Problem requirements: Copy, word for word, each line of the data below from the first through the line containing "local APIC. *)", and stop there.

Data to use:
▼

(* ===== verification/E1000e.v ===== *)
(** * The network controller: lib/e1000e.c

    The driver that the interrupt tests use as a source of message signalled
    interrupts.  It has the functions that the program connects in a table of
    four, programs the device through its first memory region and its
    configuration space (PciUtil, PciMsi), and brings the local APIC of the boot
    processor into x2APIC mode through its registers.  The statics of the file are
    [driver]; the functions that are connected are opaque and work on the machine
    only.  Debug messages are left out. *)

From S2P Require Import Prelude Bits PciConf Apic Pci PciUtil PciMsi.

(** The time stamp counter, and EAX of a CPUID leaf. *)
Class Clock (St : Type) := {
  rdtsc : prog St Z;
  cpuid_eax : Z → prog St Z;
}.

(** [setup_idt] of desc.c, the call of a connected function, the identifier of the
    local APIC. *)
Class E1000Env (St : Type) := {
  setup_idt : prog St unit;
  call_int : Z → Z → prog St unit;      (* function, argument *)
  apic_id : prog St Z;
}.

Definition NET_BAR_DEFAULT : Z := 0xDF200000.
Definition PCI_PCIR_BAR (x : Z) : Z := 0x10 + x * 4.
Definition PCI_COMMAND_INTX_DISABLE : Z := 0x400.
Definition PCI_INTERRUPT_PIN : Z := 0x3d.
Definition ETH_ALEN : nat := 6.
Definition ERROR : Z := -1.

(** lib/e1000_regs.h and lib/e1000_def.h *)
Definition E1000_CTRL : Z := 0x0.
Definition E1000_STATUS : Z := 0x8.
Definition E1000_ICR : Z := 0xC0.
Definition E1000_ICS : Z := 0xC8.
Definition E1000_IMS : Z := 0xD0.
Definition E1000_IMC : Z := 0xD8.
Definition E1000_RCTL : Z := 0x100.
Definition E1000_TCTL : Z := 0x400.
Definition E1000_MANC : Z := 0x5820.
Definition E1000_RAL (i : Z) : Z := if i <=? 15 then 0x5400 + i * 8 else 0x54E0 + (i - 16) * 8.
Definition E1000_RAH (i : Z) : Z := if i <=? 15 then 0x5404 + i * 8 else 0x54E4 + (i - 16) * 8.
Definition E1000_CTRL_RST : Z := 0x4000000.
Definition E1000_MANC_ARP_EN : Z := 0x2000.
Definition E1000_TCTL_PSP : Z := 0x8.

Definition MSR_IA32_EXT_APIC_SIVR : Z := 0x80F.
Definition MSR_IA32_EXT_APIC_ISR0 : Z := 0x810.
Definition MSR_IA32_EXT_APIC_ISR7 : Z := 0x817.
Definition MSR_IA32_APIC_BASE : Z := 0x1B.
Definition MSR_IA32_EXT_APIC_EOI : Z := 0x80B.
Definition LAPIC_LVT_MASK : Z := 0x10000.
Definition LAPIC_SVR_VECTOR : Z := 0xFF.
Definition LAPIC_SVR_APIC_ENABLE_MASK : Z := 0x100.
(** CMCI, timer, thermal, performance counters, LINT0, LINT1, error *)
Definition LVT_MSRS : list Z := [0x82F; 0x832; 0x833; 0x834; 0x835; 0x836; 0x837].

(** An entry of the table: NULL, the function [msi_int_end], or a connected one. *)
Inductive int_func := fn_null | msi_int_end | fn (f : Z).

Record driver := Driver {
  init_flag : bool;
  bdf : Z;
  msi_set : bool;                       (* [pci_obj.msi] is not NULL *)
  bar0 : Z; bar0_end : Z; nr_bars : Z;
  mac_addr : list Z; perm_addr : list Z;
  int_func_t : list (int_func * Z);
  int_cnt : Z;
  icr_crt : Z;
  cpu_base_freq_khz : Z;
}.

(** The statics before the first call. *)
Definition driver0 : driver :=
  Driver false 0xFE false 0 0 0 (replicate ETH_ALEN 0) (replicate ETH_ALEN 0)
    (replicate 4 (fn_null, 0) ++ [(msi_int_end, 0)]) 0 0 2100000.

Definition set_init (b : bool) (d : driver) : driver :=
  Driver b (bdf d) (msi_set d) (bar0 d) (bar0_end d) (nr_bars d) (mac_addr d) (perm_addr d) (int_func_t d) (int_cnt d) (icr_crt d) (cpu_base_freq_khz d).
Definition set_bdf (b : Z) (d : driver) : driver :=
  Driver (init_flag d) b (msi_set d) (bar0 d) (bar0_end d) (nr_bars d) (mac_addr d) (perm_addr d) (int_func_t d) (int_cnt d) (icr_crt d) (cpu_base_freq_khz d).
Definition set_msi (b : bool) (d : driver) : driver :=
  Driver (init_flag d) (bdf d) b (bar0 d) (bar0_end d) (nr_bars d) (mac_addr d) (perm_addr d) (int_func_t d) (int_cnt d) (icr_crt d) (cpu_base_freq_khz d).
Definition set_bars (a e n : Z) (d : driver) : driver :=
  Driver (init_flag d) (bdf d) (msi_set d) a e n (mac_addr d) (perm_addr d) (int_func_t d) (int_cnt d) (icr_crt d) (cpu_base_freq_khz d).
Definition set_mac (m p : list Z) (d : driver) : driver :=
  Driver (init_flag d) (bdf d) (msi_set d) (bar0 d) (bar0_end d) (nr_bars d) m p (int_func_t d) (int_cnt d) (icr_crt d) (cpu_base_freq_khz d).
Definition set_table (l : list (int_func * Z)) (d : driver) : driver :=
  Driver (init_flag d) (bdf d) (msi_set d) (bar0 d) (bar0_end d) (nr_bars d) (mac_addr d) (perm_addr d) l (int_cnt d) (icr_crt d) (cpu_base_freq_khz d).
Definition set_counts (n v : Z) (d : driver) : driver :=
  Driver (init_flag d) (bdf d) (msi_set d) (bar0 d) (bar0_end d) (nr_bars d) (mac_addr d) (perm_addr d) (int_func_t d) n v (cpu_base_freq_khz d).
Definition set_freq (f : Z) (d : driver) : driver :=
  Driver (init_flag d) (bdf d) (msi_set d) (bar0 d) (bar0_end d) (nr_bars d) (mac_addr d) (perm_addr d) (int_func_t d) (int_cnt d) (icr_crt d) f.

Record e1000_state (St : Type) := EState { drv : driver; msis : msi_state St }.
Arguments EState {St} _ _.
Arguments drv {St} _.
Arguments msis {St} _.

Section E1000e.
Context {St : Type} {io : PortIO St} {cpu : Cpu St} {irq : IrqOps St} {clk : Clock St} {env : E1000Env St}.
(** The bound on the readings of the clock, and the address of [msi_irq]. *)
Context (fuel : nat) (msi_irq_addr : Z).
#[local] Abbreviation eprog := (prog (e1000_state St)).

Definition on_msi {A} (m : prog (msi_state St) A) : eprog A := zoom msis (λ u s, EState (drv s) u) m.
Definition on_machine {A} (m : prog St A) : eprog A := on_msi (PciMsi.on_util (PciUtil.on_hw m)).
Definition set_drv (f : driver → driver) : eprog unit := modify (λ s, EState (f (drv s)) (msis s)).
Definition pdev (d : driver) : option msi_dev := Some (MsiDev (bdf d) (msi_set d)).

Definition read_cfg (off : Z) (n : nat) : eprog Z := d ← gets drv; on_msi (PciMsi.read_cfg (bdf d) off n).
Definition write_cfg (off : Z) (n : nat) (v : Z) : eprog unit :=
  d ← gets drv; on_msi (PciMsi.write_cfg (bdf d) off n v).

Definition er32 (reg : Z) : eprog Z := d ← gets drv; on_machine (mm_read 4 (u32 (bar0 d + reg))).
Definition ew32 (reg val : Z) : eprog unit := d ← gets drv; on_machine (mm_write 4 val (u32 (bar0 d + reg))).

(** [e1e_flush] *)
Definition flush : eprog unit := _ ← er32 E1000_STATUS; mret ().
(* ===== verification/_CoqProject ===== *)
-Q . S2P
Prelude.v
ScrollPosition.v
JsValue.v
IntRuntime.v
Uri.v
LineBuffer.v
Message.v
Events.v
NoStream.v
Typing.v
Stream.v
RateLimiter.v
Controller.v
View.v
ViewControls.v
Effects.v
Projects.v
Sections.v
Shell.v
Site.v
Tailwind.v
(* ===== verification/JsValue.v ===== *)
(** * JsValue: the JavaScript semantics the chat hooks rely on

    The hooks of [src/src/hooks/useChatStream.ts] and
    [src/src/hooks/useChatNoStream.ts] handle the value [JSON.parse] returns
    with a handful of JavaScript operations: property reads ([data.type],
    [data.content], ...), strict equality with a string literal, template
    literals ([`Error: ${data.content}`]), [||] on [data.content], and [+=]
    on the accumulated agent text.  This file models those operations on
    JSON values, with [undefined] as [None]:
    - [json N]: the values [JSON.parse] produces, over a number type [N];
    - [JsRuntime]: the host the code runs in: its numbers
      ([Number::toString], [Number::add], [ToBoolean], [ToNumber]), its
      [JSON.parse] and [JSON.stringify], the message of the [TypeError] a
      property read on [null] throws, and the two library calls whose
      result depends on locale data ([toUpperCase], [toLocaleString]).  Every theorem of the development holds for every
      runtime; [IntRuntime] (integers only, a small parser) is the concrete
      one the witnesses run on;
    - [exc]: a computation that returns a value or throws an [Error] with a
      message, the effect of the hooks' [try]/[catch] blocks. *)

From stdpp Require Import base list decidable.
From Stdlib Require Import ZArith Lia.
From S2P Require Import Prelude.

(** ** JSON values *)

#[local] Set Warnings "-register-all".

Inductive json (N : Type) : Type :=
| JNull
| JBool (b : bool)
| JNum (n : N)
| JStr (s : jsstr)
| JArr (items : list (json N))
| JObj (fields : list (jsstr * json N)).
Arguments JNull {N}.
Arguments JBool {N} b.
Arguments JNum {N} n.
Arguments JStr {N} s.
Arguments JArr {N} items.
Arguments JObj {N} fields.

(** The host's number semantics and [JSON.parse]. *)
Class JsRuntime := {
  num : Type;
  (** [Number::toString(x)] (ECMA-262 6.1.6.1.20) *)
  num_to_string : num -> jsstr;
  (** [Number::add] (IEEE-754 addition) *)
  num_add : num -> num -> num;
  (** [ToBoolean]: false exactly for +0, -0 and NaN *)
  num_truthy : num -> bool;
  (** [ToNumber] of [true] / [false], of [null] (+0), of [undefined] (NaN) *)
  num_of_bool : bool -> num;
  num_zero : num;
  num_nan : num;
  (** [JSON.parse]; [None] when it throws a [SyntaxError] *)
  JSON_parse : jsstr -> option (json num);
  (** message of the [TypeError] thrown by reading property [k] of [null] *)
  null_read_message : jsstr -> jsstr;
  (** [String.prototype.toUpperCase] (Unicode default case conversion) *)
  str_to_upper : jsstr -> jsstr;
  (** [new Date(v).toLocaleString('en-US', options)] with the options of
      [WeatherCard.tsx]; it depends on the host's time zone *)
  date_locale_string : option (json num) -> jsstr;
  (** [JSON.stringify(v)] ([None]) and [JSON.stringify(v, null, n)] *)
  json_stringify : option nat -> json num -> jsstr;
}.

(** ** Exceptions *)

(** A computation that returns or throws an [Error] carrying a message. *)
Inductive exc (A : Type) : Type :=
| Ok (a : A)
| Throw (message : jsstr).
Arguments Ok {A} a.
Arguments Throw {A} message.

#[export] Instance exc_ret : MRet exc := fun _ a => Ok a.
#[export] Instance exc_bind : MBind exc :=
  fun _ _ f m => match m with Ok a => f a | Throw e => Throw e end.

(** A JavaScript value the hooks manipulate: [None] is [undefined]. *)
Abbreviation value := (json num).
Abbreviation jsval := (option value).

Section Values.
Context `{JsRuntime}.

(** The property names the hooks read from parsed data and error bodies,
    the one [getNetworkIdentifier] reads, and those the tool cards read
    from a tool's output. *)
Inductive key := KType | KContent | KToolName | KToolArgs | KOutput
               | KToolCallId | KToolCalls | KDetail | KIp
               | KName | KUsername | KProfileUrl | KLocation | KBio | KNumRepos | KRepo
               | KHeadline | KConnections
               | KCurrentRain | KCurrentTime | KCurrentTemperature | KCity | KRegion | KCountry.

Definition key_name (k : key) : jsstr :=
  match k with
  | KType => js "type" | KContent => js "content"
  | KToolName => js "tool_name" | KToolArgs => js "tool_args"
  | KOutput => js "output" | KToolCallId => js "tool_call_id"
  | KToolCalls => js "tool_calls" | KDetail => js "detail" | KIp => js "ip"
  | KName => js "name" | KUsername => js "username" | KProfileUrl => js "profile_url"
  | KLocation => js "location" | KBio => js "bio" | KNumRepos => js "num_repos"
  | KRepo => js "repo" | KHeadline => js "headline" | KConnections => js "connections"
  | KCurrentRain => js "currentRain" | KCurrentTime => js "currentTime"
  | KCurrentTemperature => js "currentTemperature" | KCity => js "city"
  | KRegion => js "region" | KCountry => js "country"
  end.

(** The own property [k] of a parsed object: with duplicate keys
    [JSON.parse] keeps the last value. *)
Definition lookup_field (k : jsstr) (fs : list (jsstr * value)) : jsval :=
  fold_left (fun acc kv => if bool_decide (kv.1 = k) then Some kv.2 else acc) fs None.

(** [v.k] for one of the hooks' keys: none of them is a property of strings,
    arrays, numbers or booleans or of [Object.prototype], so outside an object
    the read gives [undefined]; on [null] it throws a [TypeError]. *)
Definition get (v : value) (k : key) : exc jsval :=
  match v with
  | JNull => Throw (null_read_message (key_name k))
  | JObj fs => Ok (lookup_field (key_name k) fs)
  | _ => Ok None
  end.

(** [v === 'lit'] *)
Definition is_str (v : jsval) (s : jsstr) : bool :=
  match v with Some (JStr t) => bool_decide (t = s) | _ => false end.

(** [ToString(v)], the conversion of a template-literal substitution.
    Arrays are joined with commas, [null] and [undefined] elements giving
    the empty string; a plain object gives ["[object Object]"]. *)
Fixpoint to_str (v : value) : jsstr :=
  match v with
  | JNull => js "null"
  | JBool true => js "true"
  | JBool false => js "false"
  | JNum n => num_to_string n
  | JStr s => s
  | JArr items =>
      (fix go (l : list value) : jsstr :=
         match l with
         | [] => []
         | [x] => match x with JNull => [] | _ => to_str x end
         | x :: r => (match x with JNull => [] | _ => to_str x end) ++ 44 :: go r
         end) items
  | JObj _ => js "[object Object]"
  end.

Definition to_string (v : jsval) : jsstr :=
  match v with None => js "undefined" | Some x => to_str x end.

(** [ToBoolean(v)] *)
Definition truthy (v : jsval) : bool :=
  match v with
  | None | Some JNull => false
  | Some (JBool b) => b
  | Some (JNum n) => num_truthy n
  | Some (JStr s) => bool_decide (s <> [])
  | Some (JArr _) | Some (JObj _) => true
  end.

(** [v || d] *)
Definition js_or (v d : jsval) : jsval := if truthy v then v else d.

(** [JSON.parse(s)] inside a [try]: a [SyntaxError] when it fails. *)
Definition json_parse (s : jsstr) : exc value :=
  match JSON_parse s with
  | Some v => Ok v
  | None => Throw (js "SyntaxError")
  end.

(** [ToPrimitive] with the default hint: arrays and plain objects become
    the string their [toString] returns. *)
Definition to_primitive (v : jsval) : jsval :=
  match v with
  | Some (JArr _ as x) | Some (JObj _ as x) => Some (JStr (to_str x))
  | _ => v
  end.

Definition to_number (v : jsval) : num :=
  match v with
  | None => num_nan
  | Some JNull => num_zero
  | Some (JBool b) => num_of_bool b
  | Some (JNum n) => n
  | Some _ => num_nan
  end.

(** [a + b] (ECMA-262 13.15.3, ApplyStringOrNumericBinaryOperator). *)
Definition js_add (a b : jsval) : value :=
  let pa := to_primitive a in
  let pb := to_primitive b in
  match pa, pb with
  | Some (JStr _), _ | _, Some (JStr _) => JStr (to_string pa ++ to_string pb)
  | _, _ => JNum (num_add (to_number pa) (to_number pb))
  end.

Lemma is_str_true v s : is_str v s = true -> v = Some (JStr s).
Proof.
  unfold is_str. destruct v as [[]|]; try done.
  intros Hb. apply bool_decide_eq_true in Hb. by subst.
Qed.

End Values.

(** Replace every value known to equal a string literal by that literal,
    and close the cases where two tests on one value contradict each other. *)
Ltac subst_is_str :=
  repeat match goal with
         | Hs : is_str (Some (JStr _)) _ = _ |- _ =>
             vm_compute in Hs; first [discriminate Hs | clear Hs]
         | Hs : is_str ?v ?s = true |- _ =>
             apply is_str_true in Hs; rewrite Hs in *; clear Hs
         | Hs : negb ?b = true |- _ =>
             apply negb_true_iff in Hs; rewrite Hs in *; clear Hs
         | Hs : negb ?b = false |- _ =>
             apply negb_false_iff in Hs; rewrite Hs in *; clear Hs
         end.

▲

Answer section:
(* ===== verification/E1000e.v ===== *)
(** * The network controller: lib/e1000e.c

    The driver that the interrupt tests use as a source of message signalled
    interrupts.  It has the functions that the program connects in a table of
    four, programs the device through its first memory region and its
    configuration space (PciUtil, PciMsi), and brings the local APIC of the boot
    processor into x2APIC mode through its registers.  The statics of the file are
    [driver]; the functions that are connected are opaque and work on the machine
    only.  Debug messages are left out. *)

From S2P Require Import Prelude Bits PciConf Apic Pci PciUtil PciMsi.

(** The time stamp counter, and EAX of a CPUID leaf. *)
Class Clock (St : Type) := {
  rdtsc : prog St Z;
  cpuid_eax : Z → prog St Z;
}.

(** [setup_idt] of desc.c, the call of a connected function, the identifier of the
    local APIC. *)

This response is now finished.